Virtual Dementia Tour proves eye-opening experience
Imagine what it’s like to do your activities of daily living when your body and mind no longer work as they used to. Imagine the frustration of vision clouded and blocked by disease; fingers that have lost their agility and sense of touch, hearing hampered by strange sounds and “voices in your head.”
Suddenly, as simple a task as putting on a sweater, setting a table or pouring yourself a drink of water can be incredibly difficult.
Welcome to the world of the dementia patient.
Local citizens and healthcare workers got a first-hand look at this world through the Virtual Dementia Tour held at Stabler Hospital on Thursday.
The free event was co-hosted by the hospital, Stabler Home Health and Crowne Health Care of Greenville. It was designed to give participants a chance to gain a better understanding of what a loved one or a patient with dementia is living through.
Each participant filled out a pre-test and then got prepped by volunteers. On went goggles that cast a haze and threw black spots into one’s vision. “These simulate a person with cataracts or macular degeneration,” it was explained.
Hands were slipped into gloves with fingertips filled with popcorn kernels to mimic neuropathy and subsequent loss of sensation in the fingers. Fingers were taped together, taking away even more dexterity.
More kernels taped to the bottom of the feet or inserted into shoes simulated neuropathy of the feet. And a headset fed white noise or radio voices to mimic the odd sounds and voices many dementia patients find “live in their heads.”
Each participant was then led into a room where they were given a set of tasks they had to do without any assistance while they were being monitored.
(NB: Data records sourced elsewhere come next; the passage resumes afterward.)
(* ===== verification/World.v ===== *)
(** * The components around the main loop together

    The other components that [bridge_run] calls, as one state: the collector of
    system statistics ([SystemStats]) with its thread, the statistics ([Stats]),
    the status of interfaces ([Status]) and the callbacks of BLK_RUN_COMPLETE
    ([Blocks]), on the interfaces of the bridges and VRFs of [Reconfigure].  The
    completion of the configuration and the polling of neighbors stay the
    operations of the class [RestOps]. *)

From S2P Require Import Prelude OvsLib BridgePorts Lifecycle Reconfigure MainLoop.
From S2P Require Blocks Mirror Stats Status SystemStats.
Local Open Scope Z_scope.

(** ** What a trip brings *)

(** In one trip through the loop: the two readings of the clock by the
    statistics; what the commits of the transactions of statistics and status
    return; whether the transactions of the system statistics and of the
    reconfiguration succeed; the status and statistics of devices and the
    connectivity sequence number; the VLANs of the bridges, before and after the
    reconfiguration, and the versions of their switches; the controllers; and the
    turns of the thread that collects system statistics since the last trip, with
    what it finds. *)
Record env {A : Type} := Env {
  e_now : Z;
  e_now' : Z;
  e_stats_commit : txn_status;
  e_status_commit : txn_status;
  e_system_committed : bool;
  e_reconfigured : bool;
  e_devices : string → Status.netdev_status;
  e_statistics : string → Stats.netdev_stats;
  e_conn : Z;
  e_vlans_before : list (list (Z * option string));
  e_vlans : list (list (Z * option string));
  e_versions : string → option string;
  e_controllers : list string;
  e_controller_info : string → gmap string Stats.controller_info → gmap string Stats.controller_info;
  e_turns : list A;
}.
Arguments env A : clear implicits.
Arguments Env {A} _ _ _ _ _ _ _ _ _ _ _ _ _ _ _.

(** [CB], [RB]: the handlers in the blocks of statistics and of the main loop;
    [PW]: the state of the plugins; [C]: that of the rest. *)
Record parts {A CB RB PW C : Type} := Parts {
  p_collector : SystemStats.Collector.shared A;
  p_stats : Stats.bst CB PW;
  p_status : Status.ststate;
  p_run_blocks : Blocks.blocks RB;
  p_rest : C;
}.
Arguments parts A CB RB PW C : clear implicits.
Arguments Parts {A CB RB PW C} _ _ _ _ _.

(** Calls of handlers: with the parameters, which they may change, and the number
    of the block; those of the main loop get the sequence number. *)
Class PluginHandlers (CB RB PW : Type) := {
  call_stats : CB → Stats.stats_blk_params → Z → PW → Stats.stats_blk_params * PW;
  call_run : RB → option Z → PW → option Z * PW;
}.

Class RestOps (A C : Type) := {
  rest_complete : trip (env A) → swst → daemon_cfg → M C unit;
  rest_neighbor : trip (env A) → M C unit;
  rest_mirrors : C → string → Mirror.mist;
}.

(** ** Interfaces *)

(** The interfaces in the list of a port, and of a bridge. *)
Definition port_members (p : port) (s : bpst) : list iface :=
  omap (λ n, List.find (λ f, bool_decide (f_name f = n)) (ifaces s)) (bp_ifaces p).
Definition bridge_ifaces (b : bridge) : list iface :=
  p ← ports (b_ports b); port_members p (b_ports b).

(** The bridges and the bridge parts of VRFs, and their interfaces. *)
Definition all_members (st : swst) : list bridge := members (all_bridges st) ++ (up <$> members (all_vrfs st)).
Definition owned_ifaces (st : swst) : list (string * iface) :=
  b ← all_members st; pair (b_name b) <$> bridge_ifaces b.

(** The interfaces created in the course of [l], in order. *)
Definition created (l : list rc_event) (st : swst) : list (string * iface) :=
  omap (λ e, match e with
             | PortCall owner (IfaceRefresh n) =>
               List.find (λ x : string * iface, bool_decide (x.1 = owner ∧ f_name x.2 = n)) (owned_ifaces st)
             | _ => None
             end) l.

Section World.
Context `{HL : OvsLib, HMP : Mirror.MirrorProvider, HS : Status.StatusSchema}.
Context {A CB RB PW C : Type} {HH : PluginHandlers CB RB PW} {HR : RestOps A C}.
Local Abbreviation parts := (parts A CB RB PW C).
Local Abbreviation env := (env A).
Local Abbreviation trip := (trip env).

Definition set_collector (x : SystemStats.Collector.shared A) (w : parts) : parts :=
  Parts x (p_stats w) (p_status w) (p_run_blocks w) (p_rest w).
Definition set_stats (x : Stats.bst CB PW) (w : parts) : parts :=
  Parts (p_collector w) x (p_status w) (p_run_blocks w) (p_rest w).
Definition set_status (x : Status.ststate) (w : parts) : parts :=
  Parts (p_collector w) (p_stats w) x (p_run_blocks w) (p_rest w).
Definition set_run_blocks (x : Blocks.blocks RB) (w : parts) : parts :=
  Parts (p_collector w) (p_stats w) (p_status w) x (p_rest w).
Definition set_rest (x : C) (w : parts) : parts :=
  Parts (p_collector w) (p_stats w) (p_status w) (p_run_blocks w) x.

(** Code of one component on its part of the state. *)
Definition on_part {S} (part : parts → S) (set_part : S → parts → parts) (c : M S unit) : M parts unit := λ w,
  match c (part w) with
  | Ok (_, x) => Ok (tt, set_part x w)
  | Fault e => Fault e
  end.
Definition on_collector : M (SystemStats.Collector.shared A) unit → M parts unit := on_part p_collector set_collector.
Definition on_stats : M (Stats.bst CB PW) unit → M parts unit := on_part p_stats set_stats.
Definition on_status : M Status.ststate unit → M parts unit := on_part p_status set_status.
Definition on_rest : M C unit → M parts unit := on_part p_rest set_rest.

(** ** The interfaces as the components see them *)

(** [change_seq] of an interface: what the status update left in it; 0 in a new
    structure. *)
Definition change_seq (s : Status.ststate) (name : string) : Z :=
  match List.find (λ i, bool_decide (Status.si_name i = name)) (Status.st_ifaces s) with
  | Some i => Status.si_change_seq i
  | None => 0
  end.

Definition status_iface (s : Status.ststate) (f : iface) : Status.st_iface :=
  Status.StIface (f_name f) (Some (f_type f)) (ir_synthetic (f_cfg f)) (change_seq s (f_name f)).

(** The status component with the interfaces and bridges there are. *)
Definition status_view (e : env) (st : swst) (s : Status.ststate) : Status.ststate :=
  Status.StState (status_iface s <$> (owned_ifaces st).*2)
    ((λ b, (b_name b, e_versions e (b_name b))) <$> members (all_bridges st))
    (Status.connectivity_seqno s) (Status.status_txn_try_again s) (Status.status_txn s) (Status.database s).

Definition stats_iface (e : env) (f : iface) : Stats.stats_iface :=
  Stats.StatsIface (f_name f) (Some (f_type f)) (ir_synthetic (f_cfg f)) (Some (e_statistics e (f_name f))).

Definition stats_bridge (e : env) (c : C) (b : bridge) : Stats.stats_bridge :=
  Stats.StatsBridge (b_name b)
    ((λ p, Stats.StatsPort (bp_name p) (stats_iface e <$> port_members p (b_ports b))) <$> ports (b_ports b))
    (rest_mirrors c (b_name b)).

(** ** New interfaces

    "Populate initial status in database" of [iface_create]: the writes go to the
    transaction of the reconfiguration.  A transaction of the status or the
    statistics that is in progress is not touched. *)

Definition new_status (e : env) (names : list string) (i : Status.st_iface) : M Status.ststate Status.st_iface :=
  if bool_decide (Status.si_name i ∈ names)
  then Status.iface_refresh_netdev_status (e_devices e) (e_vlans_before e)
         (Status.StIface (Status.si_name i) (Status.si_type i) (Status.si_synthetic i) 0)
  else mret i.

Fixpoint new_statuses (e : env) (names : list string) (l : list Status.st_iface)
    : M Status.ststate (list Status.st_iface) :=
  match l with
  | [] => mret []
  | i :: l => i' ← new_status e names i; l' ← new_statuses e names l; mret (i' :: l')
  end.

(** [txn]: the status transaction in progress. *)
Definition refresh_new_status (e : env) (names : list string) (st : swst) : M Status.ststate unit :=
  modify (status_view e st) ;;
  txn ← gets Status.status_txn;
  modify (Status.set_txn (Some (Status.Rows ∅ ∅))) ;;
  l ← gets Status.st_ifaces;
  l' ← new_statuses e names l;
  modify (Status.set_st_ifaces l') ;;
  w ← gets Status.status_txn;
  modify (Status.set_txn txn) ;;
  mwhen (e_reconfigured e) (modify (λ s,
    Status.set_database (Status.written (default (Status.Rows ∅ ∅) w) (Status.database s)) s)).

(** [sblk] of [iface_create]; [br] is the bridge part of a VRF, too. *)
Definition create_sblk (owner name : string) : Stats.stats_blk_params :=
  Stats.Sblk 0 (Some owner) None None (Some name) (Some name).

Definition new_statistics (e : env) (x : string * iface) : M (Stats.bst CB PW) unit :=
  Stats.iface_refresh_stats (stats_iface e x.2) ;;
  Stats.execute call_stats Blocks.StatsBlocks.STATS_BRIDGE_CREATE_NETDEV (create_sblk x.1 (f_name x.2)) ;;
  mret tt.

Definition refresh_new_stats (e : env) (l : list (string * iface)) : M (Stats.bst CB PW) unit :=
  txn ← gets Stats.stats_txn;
  modify (Stats.set_stats_txn (Some Stats.no_rows)) ;;
  mfor l (new_statistics e) ;;
  w ← gets Stats.stats_txn;
  modify (Stats.set_stats_txn txn) ;;
  mwhen (e_reconfigured e) (modify (λ s,
    Stats.set_rows (Stats.rows_written (default Stats.no_rows w) (Stats.database s)) s)).

Definition refresh_created (t : trip) (l : list rc_event) (st : swst) : M parts unit :=
  on_stats (refresh_new_stats (tr_env t) (created l st)) ;;
  on_status (refresh_new_status (tr_env t) ((λ x, f_name x.2) <$> created l st) st).

(** ** The operations of the main loop *)

Definition run_stats_update (t : trip) (st : swst) : M parts unit := λ w,
  let e := tr_env t in
  on_stats (Stats.run_stats_update call_stats (e_controller_info e)
    (stats_bridge e (p_rest w) <$> members (all_bridges st))
    (stats_bridge e (p_rest w) ∘ up <$> members (all_vrfs st))
    (e_controllers e) (tr_seqno t) (dc_other_config <$> tr_cfg t) (e_now e) (e_now' e) (e_stats_commit e)) w.

Definition run_status_update (t : trip) (st : swst) : M parts unit :=
  let e := tr_env t in
  on_status (modify (status_view e st) ;;
             Status.run_status_update (e_devices e) (e_vlans e) (e_conn e) (e_status_commit e)).

(** One turn of [system_stats_thread_func]; [x]: what it collects. *)
Definition thread_turn (x : A) : M (SystemStats.Collector.shared A) unit :=
  at_ ← gets SystemStats.Collector.pc;
  match at_ with
  | SystemStats.Collector.NotStarted | SystemStats.Collector.AtCondWait => mret tt
  | SystemStats.Collector.AtTest => SystemStats.Collector.thread_test
  | SystemStats.Collector.AtCollect =>
    modify (SystemStats.Collector.set_pc (SystemStats.Collector.AtPublish x))
  | SystemStats.Collector.AtPublish y => SystemStats.Collector.thread_publish y
  | SystemStats.Collector.Asleep => modify (SystemStats.Collector.set_pc SystemStats.Collector.AtTest)
  end.

Definition run_system_stats (t : trip) : M parts unit :=
  on_collector (mfor (e_turns (tr_env t)) thread_turn ;;
                SystemStats.Collector.run_system_stats (bool_decide (is_Some (tr_cfg t)))
                  (e_system_committed (tr_env t)) ;;
                mret tt).

(** [execute_run_block(&run_params, BLK_RUN_COMPLETE)] *)
Definition run_complete_block (t : trip) : M parts unit := λ w,
  let '(_, b, _, pw) := Blocks.RunBlocks.execute_run_block call_run (Some (tr_seqno t))
      (Blocks.RunBlocks.run_block_id_int Blocks.RunBlocks.BLK_RUN_COMPLETE) (p_run_blocks w)
      (Stats.world (p_stats w)) in
  Ok (tt, set_run_blocks b (set_stats (Stats.set_world (Stats.stats_blocks (p_stats w)) pw (p_stats w)) w)).

#[export] Instance all_components : Components env parts := {|
  MainLoop.system_stats_enable b := on_collector (SystemStats.Collector.system_stats_enable b);
  MainLoop.reconfigure_system_stats oc := on_collector (SystemStats.Collector.reconfigure_system_stats oc);
  MainLoop.refresh_created := refresh_created;
  MainLoop.complete_configuration t st cfg := on_rest (rest_complete t st cfg);
  MainLoop.status_try_again := on_status (modify (Status.set_try_again true));
  MainLoop.run_stats_update := run_stats_update;
  MainLoop.run_status_update := run_status_update;
  MainLoop.run_system_stats := run_system_stats;
  MainLoop.run_neighbor_update t := on_rest (rest_neighbor t);
  MainLoop.run_complete_block := run_complete_block;
|}.
End World.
Once they completed their stints in the Virtual Dementia Room, everyone returned to fill out a post-test. By 12:45 p.m., 65 people had given a half-hour of their day to undergo the experience, which ran from 9 a.m. until 3 p.m.
According to hospital staff, the Virtual Dementia Tour drew a good cross-section of the community. Many expressed a greater empathy and compassion for those dealing with the deficits caused by dementia after walking a brief “mile in their shoes.”
The event was also sponsored by the Area Agency on Aging, Sells Medical Equipment, SouthernCare, McLendon Medical Supply, Pine Needle Place, AlaCare, Hometown Medical Equipment, Georgiana Health and Rehab, Stabler Senior Care, Senior Circle, Comfort Care Hospice, Amedisys and Homewood of Greenville.